_TASK STATEMENT_.
Tally the lines below that include the string "Hperm". Reply with the total only.

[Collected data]
◇ ◇ ◇ ◇
(** * Further properties of the helpers *)

(** X7.  [moveSnake] throws on the empty snake and returns on every other
    one.  The snake it returns has the length of the input; on a collision
    it is the input itself, and otherwise every segment has moved to the
    place of the segment before it, the old tail cell being given up. *)
Theorem moveSnake_shape (snake0 : list Position) (d : Direction) (m : GameMode) :
  (snake0 = [] -> moveSnake snake0 d m = TypeError) /\
  (snake0 ≠ [] ->
   exists newSnake collision,
     moveSnake snake0 d m = Returns (newSnake, collision) /\
     length newSnake = length snake0 /\
     (collision = true -> newSnake = snake0) /\
     (collision = false ->
        forall k, (S k < length snake0)%nat -> newSnake !! S k = snake0 !! k)).
Proof.
  split; [by intros -> |]. intros Hne.
  destruct snake0 as [|head rest]; [done |].
  destruct (moveSnake (head :: rest) d m) as [[newSnake [|]]| | |] eqn:Hm.
  - destruct (moveSnake_collision_inv _ _ _ _ Hm) as [-> _].
    exists (head :: rest), true. by repeat split.
  - exists newSnake, false. split; [done |].
    split; [by eapply moveSnake_ok_length |]. split; [done |]. intros _ k Hk.
    apply moveSnake_ok_inv in Hm as (h & r & nh & _ & _ & _ & ->).
    simpl. by apply js_pop_lookup.
  - unfold moveSnake in Hm. destruct (proposedHead _ _ _); [| done].
    by destruct (some_at _ _).
  - unfold moveSnake in Hm. destruct (proposedHead _ _ _); [| done].
    by destruct (some_at _ _).
  - unfold moveSnake in Hm. destruct (proposedHead _ _ _); [| done].
    by destruct (some_at _ _).
Qed.

Lemma moveSnake_shape_witness :
  exists newSnake collision,
    moveSnake [mkPos 10 10; mkPos 9 10; mkPos 8 10] UP walls
      = Returns (newSnake, collision) /\
    length newSnake = 3%nat.
Proof.
  destruct (moveSnake_shape [mkPos 10 10; mkPos 9 10; mkPos 8 10] UP walls)
    as [_ H].
  destruct H as (newSnake & collision & Hm & Hlen & _); [discriminate |].
  exists newSnake, collision. split; [exact Hm | exact Hlen].
Defined.

(** X8.  On a snake with at least one segment [growSnake] returns a snake
    one segment longer, whose segments up to the old length are those of
    the input and whose added last segment is on the cell of the old tail;
    on the empty snake the result is not a list of positions. *)
Theorem growSnake_shape (snake0 : list Position) :
  (snake0 = [] -> growSnake snake0 = IllTyped) /\
  (snake0 ≠ [] ->
   exists grown tail,
     growSnake snake0 = Returns grown /\
     last snake0 = Some tail /\ last grown = Some tail /\
     length grown = S (length snake0) /\
     js_pop grown = snake0 /\
     (forall k, (k < length snake0)%nat -> grown !! k = snake0 !! k)).
Proof.
  split; [by intros -> |]. intros Hne.
  destruct snake0 as [|head rest]; [done |].
  destruct (growSnake_cons head rest) as (tail & Hl & Hg).
  exists ((head :: rest) ++ [tail]), tail.
  split; [done |]. split; [done |]. split; [apply last_snoc |].
  split; [rewrite length_app; simpl; lia |].
  split; [apply js_pop_snoc |].
  intros k Hk. by apply lookup_app_l.
Qed.

Lemma growSnake_shape_witness :
  exists grown,
    growSnake [mkPos 10 10; mkPos 9 10; mkPos 8 10] = Returns grown /\
    last grown = Some (mkPos 8 10) /\ length grown = 4%nat.
Proof.
  destruct (growSnake_shape [mkPos 10 10; mkPos 9 10; mkPos 8 10]) as [_ H].
  destruct H as (grown & tail & Hg & Hl & Hlg & Hlen & _); [discriminate |].
  injection Hl as <-. exists grown. split; [exact Hg |].
  split; [exact Hlg | exact Hlen].
Defined.

(** X9.  The speed reaches its minimum of 50 exactly from score 1000 on;
    below that it is above 50; it is a multiple of 5, constant on each
    block of 50 points, and above the initial 150 only for a negative
    score. *)
Theorem calculateSpeed_floor (score0 : Z) :
  (calculateSpeed score0 = MIN_SPEED <-> 1000 <= score0) /\
  (score0 < 1000 -> MIN_SPEED < calculateSpeed score0) /\
  (0 <= score0 -> calculateSpeed score0 <= INITIAL_SPEED) /\
  (score0 < 0 -> INITIAL_SPEED < calculateSpeed score0) /\
  calculateSpeed score0 mod 5 = 0 /\
  calculateSpeed (50 * (score0 / 50)) = calculateSpeed score0.
Proof.
  assert (Hblock : 50 * (score0 / 50) / 50 = score0 / 50).
  { rewrite Z.mul_comm. apply Z.div_mul. lia. }
  unfold calculateSpeed, MIN_SPEED, INITIAL_SPEED, SPEED_INCREMENT.
  rewrite Hblock.
  pose proof (Z.div_mod score0 50 ltac:(lia)) as Hdm.
  pose proof (Z.mod_pos_bound score0 50 ltac:(lia)) as Hmod.
  repeat split; try lia.
  destruct (Z.max_spec 50 (150 - score0 / 50 * 5)) as [[_ ->] | [_ ->]]; [| done].
  replace (150 - score0 / 50 * 5) with ((30 - score0 / 50) * 5) by lia.
  apply Z_mod_mult.
Qed.

Lemma calculateSpeed_floor_witness :
  calculateSpeed 1000 = MIN_SPEED /\ MIN_SPEED < calculateSpeed 999.
Proof.
  split.
  - destruct (calculateSpeed_floor 1000) as [[_ Hmin] _]. apply Hmin. lia.
  - destruct (calculateSpeed_floor 999) as (_ & Habove & _). apply Habove. lia.
Defined.

(** X10.  [getOppositeDirection] is an involution without fixed point, and
    the filter of the spectator simulation keeps exactly the directions that
    are not the opposite of the current one: three of the four, the current
    direction among them. *)
Theorem opposite_and_filter_agree (d : Direction) :
  getOppositeDirection (getOppositeDirection d) = d /\
  getOppositeDirection d ≠ d /\
  (forall d', notReversal d d' = true <-> d' ≠ getOppositeDirection d) /\
  (forall d',
     d' ∈ filter (fun d' => notReversal d d' = true) directions <->
     d' ≠ getOppositeDirection d) /\
  length (filter (fun d' => notReversal d d' = true) directions) = 3%nat.
Proof.
  split; [by destruct d |]. split; [by destruct d |].
  assert (Hlen : length (filter (fun d' => notReversal d d' = true) directions) = 3%nat)
    by (by destruct d).
  assert (Hrev : forall d', notReversal d d' = true <-> d' ≠ getOppositeDirection d)
    by (intros d'; destruct d, d'; simpl; split; done).
  split; [done |]. split; [| done].
  intros d'. rewrite list_elem_of_filter, Hrev. split; [by intros [? _] |].
  intros Hne. split; [done |]. apply list_elem_of_In. destruct d'; simpl; tauto.
Qed.

Lemma opposite_and_filter_agree_witness :
  notReversal UP LEFT = true /\
  LEFT ∈ filter (fun d' => notReversal UP d' = true) directions.
Proof.
  destruct (opposite_and_filter_agree UP) as (_ & _ & Hrev & Hfilter & _).
  split; [apply Hrev | apply Hfilter]; discriminate.
Defined.

Lemma withPending_same s : withPending (nextDirection s) s = s.
Proof. by destruct s. Qed.

(** X11.  Of the direction requests that arrive between two ticks of a
    playing session, the last one that is not the opposite of the committed
    direction is the pending direction at the next tick, and nothing else of
    the state changes; if there is none, or if the session is not playing,
    the state is as before. *)
Theorem setDirection_last_request_wins (s : GameState) (ds : list Direction) :
  let after := foldl (fun st d => setDirection d st) s ds in
  (status s ≠ playing -> after = s) /\
  (status s = playing ->
   after = withPending
             (default (nextDirection s)
                (last (filter (fun d => d ≠ getOppositeDirection (direction s)) ds)))
             s).
Proof.
  simpl. split.
  - intros Hs. induction ds as [|d ds IH] using rev_ind; [done |].
    rewrite foldl_snoc, IH. unfold setDirection. by rewrite decide_True.
  - intros Hs. induction ds as [|d ds IH] using rev_ind.
    + simpl. by rewrite withPending_same.
    + rewrite foldl_snoc, IH, filter_app. unfold setDirection.
      cbn [withPending status direction].
      rewrite decide_False by (rewrite Hs; auto).
      destruct (decide (d = getOppositeDirection (direction s))) as [Hd | Hd].
      * rewrite filter_cons_False, filter_nil, app_nil_r by auto. done.
      * rewrite filter_cons_True, filter_nil, last_snoc by done. done.
Qed.

Lemma setDirection_last_request_wins_witness :
  let s := {| snake := [mkPos 10 10; mkPos 9 10; mkPos 8 10]; food := mkPos 5 5;
              direction := RIGHT; nextDirection := RIGHT;
              score := 0; highScore := 0; status := playing;
              mode := walls; speed := 150 |} in
  foldl (fun st d => setDirection d st) s [UP; LEFT; DOWN; LEFT]
    = withPending DOWN s.
Proof.
  intros s.
  destruct (setDirection_last_request_wins s [UP; LEFT; DOWN; LEFT]) as [_ H].
  apply H. reflexivity.
Defined.

(** X12.  [createInitialState] returns as soon as a drawn cell is off the
    three initial segments.  The state it returns is idle, with score 0,
    speed 150, the snake on (10,10), (9,10), (8,10) heading right, the mode
    asked for, the high score stored for that mode (0 when there is none),
    and a food cell off the snake, which is in the grid when the draws are
    within [0,1). *)
Theorem createInitialState_fresh (fuel : nat) (rnd : nat -> Q) (i : nat)
    (store : gmap string Z) (m : GameMode) :
  (forall k, (k < fuel)%nat ->
     drawAt rnd i GRID_SIZE k ∉ [mkPos 10 10; mkPos 9 10; mkPos 8 10] ->
     exists s i', createInitialState fuel rnd i store m = Returns (s, i')) /\
  (forall s i',
     createInitialState fuel rnd i store m = Returns (s, i') ->
     snake s = [mkPos 10 10; mkPos 9 10; mkPos 8 10] /\
     direction s = RIGHT /\ nextDirection s = RIGHT /\
     score s = 0 /\ speed s = 150 /\ status s = idle /\ mode s = m /\
     highScore s = default 0 (store !! highscoreKey m) /\
     (store !! highscoreKey m = None -> highScore s = 0) /\
     (food s ∉ snake s) /\
     (unit_source rnd -> inGrid (food s))).
Proof.
  unfold createInitialState. rewrite generateRandomPosition_food.
  change [mkPos (GRID_SIZE / 2) (GRID_SIZE / 2);
          mkPos (GRID_SIZE / 2 - 1) (GRID_SIZE / 2);
          mkPos (GRID_SIZE / 2 - 2) (GRID_SIZE / 2)]
    with [mkPos 10 10; mkPos 9 10; mkPos 8 10].
  split.
  - intros k Hk Hfree.
    destruct (generateRandomFood_terminates rnd GRID_SIZE _ fuel i k Hfree Hk)
      as [[f0 i0] ->]. eauto.
  - intros s i'.
    destruct (generateRandomFood _ _ _ _ _) as [[f0 i0]|] eqn:Hgen; [| done].
    intros [= <- <-]. cbn [snake direction nextDirection score speed status mode
                            highScore food].
    apply generateRandomFood_inv in Hgen as (k & _ & -> & _ & Hfree & _).
    repeat (split; [done |]). split; [by intros -> |]. split; [done |].
    intros Hu. split; by apply randInt_range.
Qed.

Lemma createInitialState_fresh_witness :
  exists s i',
    createInitialState 2 (fun i => if (i <? 2)%nat then 1 # 2 else 1 # 4) 0
                       ∅ pass_through = Returns (s, i') /\
    highScore s = 0 /\ food s ∉ snake s.
Proof.
  destruct (createInitialState_fresh 2
              (fun i => if (i <? 2)%nat then 1 # 2 else 1 # 4) 0 ∅ pass_through)
    as [Hret Hprops].
  destruct (Hret 1%nat) as (s & i' & Hs); [lia | not_in_cells |].
  exists s, i'. split; [exact Hs |].
  destruct (Hprops s i' Hs) as (_ & _ & _ & _ & _ & _ & _ & _ & Hnone & Hoff & _).
  split; [apply Hnone; reflexivity | exact Hoff].
Defined.


(** * Properties of the mock API *)

(** ** Sorting the leaderboard *)

Lemma insertByScore_perm e l : insertByScore e l ≡ₚ e :: l.
Proof.
  induction l as [|e' l IH]; simpl; [done |].
  destruct (le_score e' >? le_score e); [| done].
  by rewrite IH, Permutation_swap.
Qed.

Lemma sortByScore_perm l : sortByScore l ≡ₚ l.
Proof.
  induction l as [|e l IH]; simpl; [done |].
  by rewrite insertByScore_perm, IH.
Qed.

Lemma insertByScore_sorted e l :
  StronglySorted aboveOrEqual l -> StronglySorted aboveOrEqual (insertByScore e l).
Proof.
  induction 1 as [|e' l Hl IH Hall]; simpl; [by repeat constructor |].
  destruct (Z.gtb_spec (le_score e') (le_score e)) as [Hgt | Hle].
  - constructor; [done |]. rewrite insertByScore_perm.
    constructor; [unfold aboveOrEqual; lia | done].
  - constructor; [by constructor |].
    constructor; [done |].
    eapply Forall_impl; [exact Hall |]. unfold aboveOrEqual. intros ?; simpl; lia.
Qed.

Lemma sortByScore_sorted l : StronglySorted aboveOrEqual (sortByScore l).
Proof.
  induction l as [|e l IH]; simpl; [constructor | by apply insertByScore_sorted].
Qed.

Lemma StronglySorted_scoresDescending l :
  StronglySorted aboveOrEqual l -> scoresDescending l.
Proof.
  induction 1 as [|e l Hl IH Hall]; intros i j ei ej Hij Hi Hj; [done |].
  destruct i as [|i], j as [|j]; simpl in *; try lia.
  - injection Hi as <-. injection Hj as <-. lia.
  - injection Hi as <-. rewrite Forall_forall in Hall.
    apply (Hall ej). by eapply list_elem_of_lookup_2.
  - apply (IH i j); [lia | done | done].
Qed.

(** Sorting [l ++ [e]] puts [e] behind every entry of at least its score and
    in front of every entry of less. *)
Lemma sortByScore_snoc_split l e :
  exists before after,
    sortByScore (l ++ [e]) = before ++ e :: after /\
    Forall (fun e' => le_score e <= le_score e') before /\
    Forall (fun e' => le_score e' < le_score e) after /\
    before ++ after ≡ₚ l.
Proof.
  induction l as [|y l IH]; simpl.
  - exists [], []. by repeat split.
  - destruct IH as (before & after & -> & Hb & Ha & Hperm).
    destruct (Z.le_gt_cases (le_score e) (le_score y)) as [Hle | Hgt].
    + exists (insertByScore y before), after.
      split; [| split; [| split]].
      * clear Hperm Ha. induction before as [|z before IHb]; simpl.
        -- destruct (Z.gtb_spec (le_score e) (le_score y)); [lia | done].
        -- apply Forall_cons in Hb as [_ Hb].
           destruct (le_score z >? le_score y); [| done]. by rewrite IHb.
      * rewrite insertByScore_perm. by constructor.
      * done.
      * by rewrite insertByScore_perm, <- Hperm.
    + exists before, (insertByScore y after).
      split; [| split; [| split]].
      * clear Hperm Ha. induction before as [|z before IHb]; simpl.
        -- destruct (Z.gtb_spec (le_score e) (le_score y)); [done | lia].
        -- apply Forall_cons in Hb as [Hz Hb].
           destruct (Z.gtb_spec (le_score z) (le_score y)); [| lia]. by rewrite IHb.
      * done.
      * rewrite insertByScore_perm. by constructor.
      * by rewrite insertByScore_perm, <- Permutation_middle, Hperm.
Qed.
◇ ◇ ◇ ◇
_WRITTEN ANSWER_.
5